I know this from experience with three of my now adult children who have a lifelong complex endocrine disorder, causing num­erous physical problems. Through the old child disability scheme, the family’s situation was assessed and we were able to access the concessional pharmaceutical benefits for most of the children’s drugs, some help with long-distance transport, optical equipment and a wheelchair. There was a small allowance that we used to pay part of their school fees. We sought and got some practical help for specific problems.

However, now disability is less clearly defined and parental stress rather than the objective levels of a child’s physical or mental impairment seems to be the main defining element. ASD usually is diagnosed after parents have doctor-shopped to obtain help with their children’s behavioural problems, rather than a clear-cut physical or mental impairment. Consequently, diagnosis of ASD is flourishing. The diagnosis is then translated to disability to get the child on track for specific help and programs.

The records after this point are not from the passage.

(* ===== verification/Caches.v ===== *)
(** * The exact-match caches (internal/toolcache, internal/semantic/keying.go)

    TOOL.CACHE and CACHE.PROMPT keep key/value maps whose entries expire and
    are dropped on the read that finds them expired.  [ExactCache] is what
    both offer; [ExactCacheLaws] says that reads behave as if nothing were
    ever dropped, and the trace theorem is proved from it for both. *)

From S2P Require Import Prelude.
From S2P Require Import GoStd.

Open Scope Z_scope.

(** [e.expiresAt != nil && !e.expiresAt.After(now)] *)
Definition cache_expired (expiresAt : option time) (now : time) : bool :=
  match expiresAt with None => false | Some t => negb (time_After t now) end.
Definition cache_expiry (now : time) (ttl : duration) : option time :=
  if 0 <? ttl then Some (time_Add now ttl) else None.

Module toolcache.

Record entry := mkEntry { result : string; expiresAt : option time }.
Definition expired (e : entry) (now : time) : bool := cache_expired (expiresAt e) now.

Definition ToolCache : Type := gmap string entry.
Definition New : ToolCache := ∅.

Definition Set_ (now : time) (key result : string) (ttl : duration) (c : ToolCache) : ToolCache :=
  <[key := mkEntry result (cache_expiry now ttl)]> c.

(** [Get] takes the read lock, then, for an expired entry, the write lock:
    two atomic steps, between which other calls may run. *)
Inductive got := Miss | Stale | Hit (r : string).
Definition Get_read (now : time) (key : string) (c : ToolCache) : got :=
  match c !! key with
  | None => Miss
  | Some e => if expired e now then Stale else Hit (result e)
  end.
Definition Get_evict (now : time) (key : string) (c : ToolCache) : ToolCache :=
  match c !! key with
  | Some e2 => if expired e2 now then delete key c else c
  | None => c
  end.
Definition Get (now : time) (key : string) (c : ToolCache) : option string * ToolCache :=
  match Get_read now key c with
  | Miss => (None, c)
  | Stale => (None, Get_evict now key c)
  | Hit r => (Some r, c)
  end.

End toolcache.

Module prompt.

Record promptEntry := mkPromptEntry { response : string; expiresAt : option time; cost : float64 }.
Definition expired (e : promptEntry) (now : time) : bool := cache_expired (expiresAt e) now.

Definition PromptCache : Type := gmap string promptEntry.
Definition NewPromptCache : PromptCache := ∅.

Definition Set_ (now : time) (key response : string) (ttl : duration) (cost : float64) (p : PromptCache)
    : PromptCache := <[key := mkPromptEntry response (cache_expiry now ttl) cost]> p.

(** [None] for [("", false, 0)]. *)
Definition Get (now : time) (key : string) (p : PromptCache) : option (string * float64) * PromptCache :=
  match p !! key with
  | None => (None, p)
  | Some e => if expired e now then (None, delete key p) else (Some (response e, cost e), p)
  end.

End prompt.

(** ** The interface and its laws *)

Class ExactCache (C V : Type) := {
  cache_new : C;
  cache_set : time → string → V → duration → C → C;
  cache_get : time → string → C → option V * C;
}.

(** The value an entry still has at [now]. *)
Definition fresh {V} (now : time) (oe : option (V * option time)) : option V :=
  match oe with
  | Some (v, x) => if cache_expired x now then None else Some v
  | None => None
  end.

Class ExactCacheLaws (C V : Type) `{ExactCache C V} := {
  cache_entry : C → string → option (V * option time);
  law_new k : cache_entry cache_new k = None;
  law_set now k v ttl c k' :
    cache_entry (cache_set now k v ttl c) k' =
    if decide (k' = k) then Some (v, cache_expiry now ttl) else cache_entry c k';
  law_get now k c : (cache_get now k c).1 = fresh now (cache_entry c k);
  law_keep now k c k' : 
    cache_entry (cache_get now k c).2 k' = cache_entry c k' ∨
    (cache_entry (cache_get now k c).2 k' = None ∧ fresh now (cache_entry c k') = None);
}.

#[export] Instance ToolCache_cache : ExactCache toolcache.ToolCache string := {|
  cache_new := toolcache.New;
  cache_set := toolcache.Set_;
  cache_get := toolcache.Get;
|}.
#[export] Instance PromptCache_cache : ExactCache prompt.PromptCache (string * float64) := {|
  cache_new := prompt.NewPromptCache;
  cache_set := λ now k v ttl c, prompt.Set_ now k v.1 ttl v.2 c;
  cache_get := prompt.Get;
|}.

Lemma map_entry_insert {E V} (f : E → V) (m : gmap string E) k e k' :
  f <$> <[k := e]> m !! k' = if decide (k' = k) then Some (f e) else f <$> m !! k'.
Proof.
  case_decide; [subst; by rewrite lookup_insert_eq|by rewrite lookup_insert_ne].
Qed.

#[export] Program Instance ToolCache_laws : ExactCacheLaws toolcache.ToolCache string := {|
  cache_entry := λ c k, (λ e, (toolcache.result e, toolcache.expiresAt e)) <$> c !! k;
|}.
Next Obligation. done. Qed.
Next Obligation. intros. apply (map_entry_insert (λ e, (toolcache.result e, toolcache.expiresAt e))). Qed.
Next Obligation.
  intros now k c. simpl. unfold toolcache.Get, toolcache.Get_read, toolcache.expired.
  destruct (c !! k) as [e|]; simpl; [|done]. by destruct (cache_expired _ _).
Qed.
Next Obligation.
  intros now k c k'. simpl. unfold toolcache.Get, toolcache.Get_read, toolcache.Get_evict, toolcache.expired.
  destruct (c !! k) as [e|] eqn:E; simpl; [|by left]. destruct (cache_expired _ _) eqn:Hx; simpl; [|by left].
  unfold toolcache.ToolCache in *. destruct (decide (k' = k)) as [->|]; [right|left; by rewrite lookup_delete_ne].
  rewrite lookup_delete_eq, E. simpl. by rewrite Hx.
Qed.

#[export] Program Instance PromptCache_laws : ExactCacheLaws prompt.PromptCache (string * float64) := {|
  cache_entry := λ c k, (λ e, (prompt.response e, prompt.cost e, prompt.expiresAt e)) <$> c !! k;
|}.
Next Obligation. done. Qed.
Next Obligation.
  intros now k [r c] ttl p k'. apply (map_entry_insert (λ e, (prompt.response e, prompt.cost e, prompt.expiresAt e))).
Qed.
Next Obligation.
  intros now k c. simpl. unfold prompt.Get, prompt.expired.
  destruct (c !! k) as [e|]; simpl; [|done]. by destruct (cache_expired _ _).
Qed.
Next Obligation.
  intros now k c k'. simpl. unfold prompt.Get, prompt.expired.
  destruct (c !! k) as [e|] eqn:E; simpl; [|by left]. destruct (cache_expired _ _) eqn:Hx; simpl; [|by left].
  unfold prompt.PromptCache in *. destruct (decide (k' = k)) as [->|]; [right|left; by rewrite lookup_delete_ne].
  rewrite lookup_delete_eq, E. simpl. by rewrite Hx.
Qed.

(** ** Traces *)

Inductive cache_op (V : Type) :=
  | OpSet (key : string) (v : V) (ttl : duration)
  | OpGet (key : string).
Arguments OpSet {V} key v ttl.
Arguments OpGet {V} key.

(** Calls with the clock readings they make, and the answers of the reads. *)
Fixpoint cache_run {C V} `{ExactCache C V} (ops : list (time * cache_op V)) (c : C) : list (option V) :=
  match ops with
  | [] => []
  | (now, OpSet k v ttl) :: ops => cache_run ops (cache_set now k v ttl c)
  | (now, OpGet k) :: ops => let '(r, c) := cache_get now k c in r :: cache_run ops c
  end.

(** The reference: a log of all writes, never dropped; a read answers with
    the last write to its key if it has not expired. *)
Fixpoint log_run {V} (ops : list (time * cache_op V)) (log : string → option (V * option time)) : list (option V) :=
  match ops with
  | [] => []
  | (now, OpSet k v ttl) :: ops =>
      log_run ops (λ k', if decide (k' = k) then Some (v, cache_expiry now ttl) else log k')
  | (now, OpGet k) :: ops => fresh now (log k) :: log_run ops log
  end.

Fixpoint clock_ok {V} (t : time) (ops : list (time * cache_op V)) : Prop :=
  match ops with [] => True | (now, _) :: ops => t ≤ now ∧ clock_ok now ops end.

Lemma fresh_later {V} t1 t2 (oe : option (V * option time)) :
  t1 ≤ t2 → fresh t1 oe = None → fresh t2 oe = None.
Proof.
  intros Ht. unfold fresh, cache_expired, time_After. destruct oe as [[v [x|]]|]; [|done..].
  destruct (Z.ltb_spec t1 x); simpl; [done|]. intros _. destruct (Z.ltb_spec t2 x); [lia|done].
Qed.

Lemma cache_run_log {C V} `{ExactCacheLaws C V} ops : ∀ t c log,
  clock_ok t ops →
  (∀ k, cache_entry c k = log k ∨ (cache_entry c k = None ∧ fresh t (log k) = None)) →
  cache_run ops c = log_run ops log.
Proof.
  induction ops as [|[now [k v ttl|k]] ops IH]; intros t c log Hc HR; cbn [cache_run log_run]; [done|..];
    destruct Hc as [Ht Hc].
  - apply (IH now); [done|]. intros k'. rewrite law_set. case_decide; [by left|].
    destruct (HR k') as [?|[? Hf]]; [by left|right]. split; [done|by eapply fresh_later].
  - pose proof (law_get now k c) as Hg. pose proof (law_keep now k c) as Hk.
    destruct (cache_get now k c) as [r c']. cbn [fst snd] in *. f_equal.
    + rewrite Hg. destruct (HR k) as [->|[-> Hf]]; [done|]. by rewrite (fresh_later t now (log k)).
    + apply (IH now); [done|]. intros k'. destruct (Hk k') as [->|[-> Hf]].
      * destruct (HR k') as [?|[? Hf]]; [by left|right]. split; [done|by eapply fresh_later].
      * right. split; [done|]. destruct (HR k') as [<-|[_ Hf']]; [done|by eapply fresh_later].
Qed.



(** A write that lands between [ToolCache.Get]'s two locks is not lost:
    the eviction re-checks the entry, so a refreshed entry survives the read
    that found its predecessor expired. *)
Theorem get_refresh_race now t2 key v ttl (c : toolcache.ToolCache) :
  now ≤ t2 → (ttl ≤ 0 ∨ t2 < now + ttl) →
  toolcache.Get_read t2 key (toolcache.Get_evict t2 key (toolcache.Set_ now key v ttl c)) = toolcache.Hit v.
Proof.
  intros Ht Hl. unfold toolcache.Get_evict, toolcache.Set_, toolcache.Get_read, toolcache.ToolCache in *.
  assert (Hx : toolcache.expired (toolcache.mkEntry v (cache_expiry now ttl)) t2 = false).
  { unfold toolcache.expired, cache_expired, cache_expiry, time_After, time_Add. simpl.
    destruct (Z.ltb_spec 0 ttl); [|done]. destruct (Z.ltb_spec t2 (now + ttl)); [done|lia]. }
  by rewrite lookup_insert_eq, Hx, lookup_insert_eq, Hx.
Qed.

Lemma get_refresh_race_witness :
  let c := toolcache.Set_ 1 "k" "old" 5 toolcache.New in
  toolcache.Get_read 9 "k" c = toolcache.Stale ∧
  toolcache.Get_read 10 "k" (toolcache.Get_evict 10 "k" (toolcache.Set_ 9 "k" "new" 5 c)) = toolcache.Hit "new".
Proof.
  cbv zeta. assert (Hs : toolcache.Get_read 9 "k" (toolcache.Set_ 1 "k" "old" 5 toolcache.New) = toolcache.Stale)
    by reflexivity.
  split; [exact Hs|]. apply (get_refresh_race 9 10 "k" "new" 5 _); [discriminate|right; reflexivity].
Defined.

(** ** Key computation

    [json.Unmarshal] into a Go value followed by [json.Marshal], and the
    hex-encoded SHA-256 of a byte string. *)
Class KeyCodec := {
  canonical_map : string → option string;   (** into [map[string]any] *)
  canonical_any : string → option string;   (** into [any] *)
  sha256_hex : string → string;
}.

Section keys.
Context `{KeyCodec}.
Definition TemplateKey (template variablesJSON model : string) : outcome string :=
  match canonical_map variablesJSON with
  | None => Fail
  | Some canon => Return (sha256_hex (template +:+ String NUL (canon +:+ String NUL model)))
  end.
Definition ToolKey (toolName argsJSON : string) : outcome string :=
  match canonical_any argsJSON with
  | None => Fail
  | Some canon => Return (sha256_hex (toolName +:+ String NUL canon))
  end.
End keys.

(** The cache key of a prompt determines the template, the canonical
    variables and the model, and the key of a tool call its tool and canonical
    arguments, unless SHA-256 itself collides; this needs templates and tool
    names without NUL bytes ([encoding/json] escapes NUL in its output).
    With a NUL in the template it is false: two different requests then share
    one key for every hash function. *)
Theorem cache_keys_determine `{KeyCodec} t1 v1 m1 c1 t2 v2 m2 c2 :
  (canonical_map v1 = Some c1 → canonical_map v2 = Some c2 →
   has_NUL t1 = false → has_NUL t2 = false → has_NUL c1 = false → has_NUL c2 = false →
   TemplateKey t1 v1 m1 = TemplateKey t2 v2 m2 →
   (t1 = t2 ∧ c1 = c2 ∧ m1 = m2) ∨ ∃ x y, x ≠ y ∧ sha256_hex x = sha256_hex y) ∧
  (canonical_any v1 = Some c1 → canonical_any v2 = Some c2 → has_NUL t1 = false → has_NUL t2 = false →
   ToolKey t1 v1 = ToolKey t2 v2 →
   (t1 = t2 ∧ c1 = c2) ∨ ∃ x y, x ≠ y ∧ sha256_hex x = sha256_hex y) ∧
  (canonical_map v1 = Some c1 →
   TemplateKey (t1 +:+ String NUL c1) v1 m1 = TemplateKey t1 v1 (c1 +:+ String NUL m1)).
Proof.
  unfold TemplateKey, ToolKey. split_and!.
  - intros -> -> Ht1 Ht2 Hc1 Hc2 [= Hs].
    match type of Hs with sha256_hex ?x = sha256_hex ?y => destruct (decide (x = y)) as [E|] end; [left|right; eauto].
    apply nul_join_inj in E as [-> E]; [|done..]. by apply nul_join_inj in E as [-> ->].
  - intros -> -> Ht1 Ht2 [= Hs].
    match type of Hs with sha256_hex ?x = sha256_hex ?y => destruct (decide (x = y)) as [E|] end; [left|right; eauto].
    by apply nul_join_inj in E as [-> ->].
  - intros ->. do 2 f_equal. by rewrite str_app_assoc, str_app_cons.
Qed.

(** A toy codec to run the keys with. *)
Definition toy_codec : KeyCodec := {|
  canonical_map := λ s, Some s; canonical_any := λ s, Some s; sha256_hex := λ s, s
|}.
Lemma cache_keys_determine_witness :
  TemplateKey (H := toy_codec) "t" "{}" "m" = Return ("t" +:+ String NUL ("{}" +:+ String NUL "m")) ∧
  TemplateKey (H := toy_codec) ("t" +:+ String NUL "{}") "{}" "m" =
  TemplateKey (H := toy_codec) "t" "{}" ("{}" +:+ String NUL "m").
Proof.
  split; [reflexivity|].
  apply (cache_keys_determine (H := toy_codec) "t" "{}" "m" "{}" "" "" "" ""). reflexivity.
Defined.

Some advocacy groups have claimed at least one in 63 Australian schoolchildren has a formal autism diagnosis and is registered to receive the carer allowance (child). Huge numbers such as this force us to ask if we can even afford to define ASD as a disability.

This push for loose definition of disability has been driven largely by parental support groups of children on lower levels of the autism spectrum. Not many people who have children with severe aut­ism or severe physical and intellectual handicaps have the time or energy to devote to advocacy.

In 25 years going in and out of neurological wards with my own children, I have met and befriended some of the truly heroic parents of severely disabled children and, frankly, I cannot understand how any claim can be made on the NDIS of parents with children who have relatively mild autism, no matter their levels of stress.

The money needs to go where it should go.

As far back as 2012 the Productivity Commission found that the budget for children’s services should be doubled to service the needs of 410,000 severely disabled children, so the removal from the NDIS of low-level ASD in children seems obvious because the scheme was never intended to cover such children.

Children with non-global disorders, developmental delay or mild autism should not be able to access this scheme.

We can’t continue to dress up medical or social problems as disability to shift costs. If many children are removed from the dis­ability budgets, then education and medical budgets need to be reassessed.

Perhaps separate community programs for developmentally delayed children, such as education programs, should be maintained rather than rolled into the NDIS.

However, it is also obvious that parent and advocacy groups have grown in power and ideological clout in line with soaring levels of diagnosis.

So even with Tehan’s sensible objectives, I suspect the problem of who will be in or out of the NDIS will remain an ongoing ideological saga of blurred definitions of disability.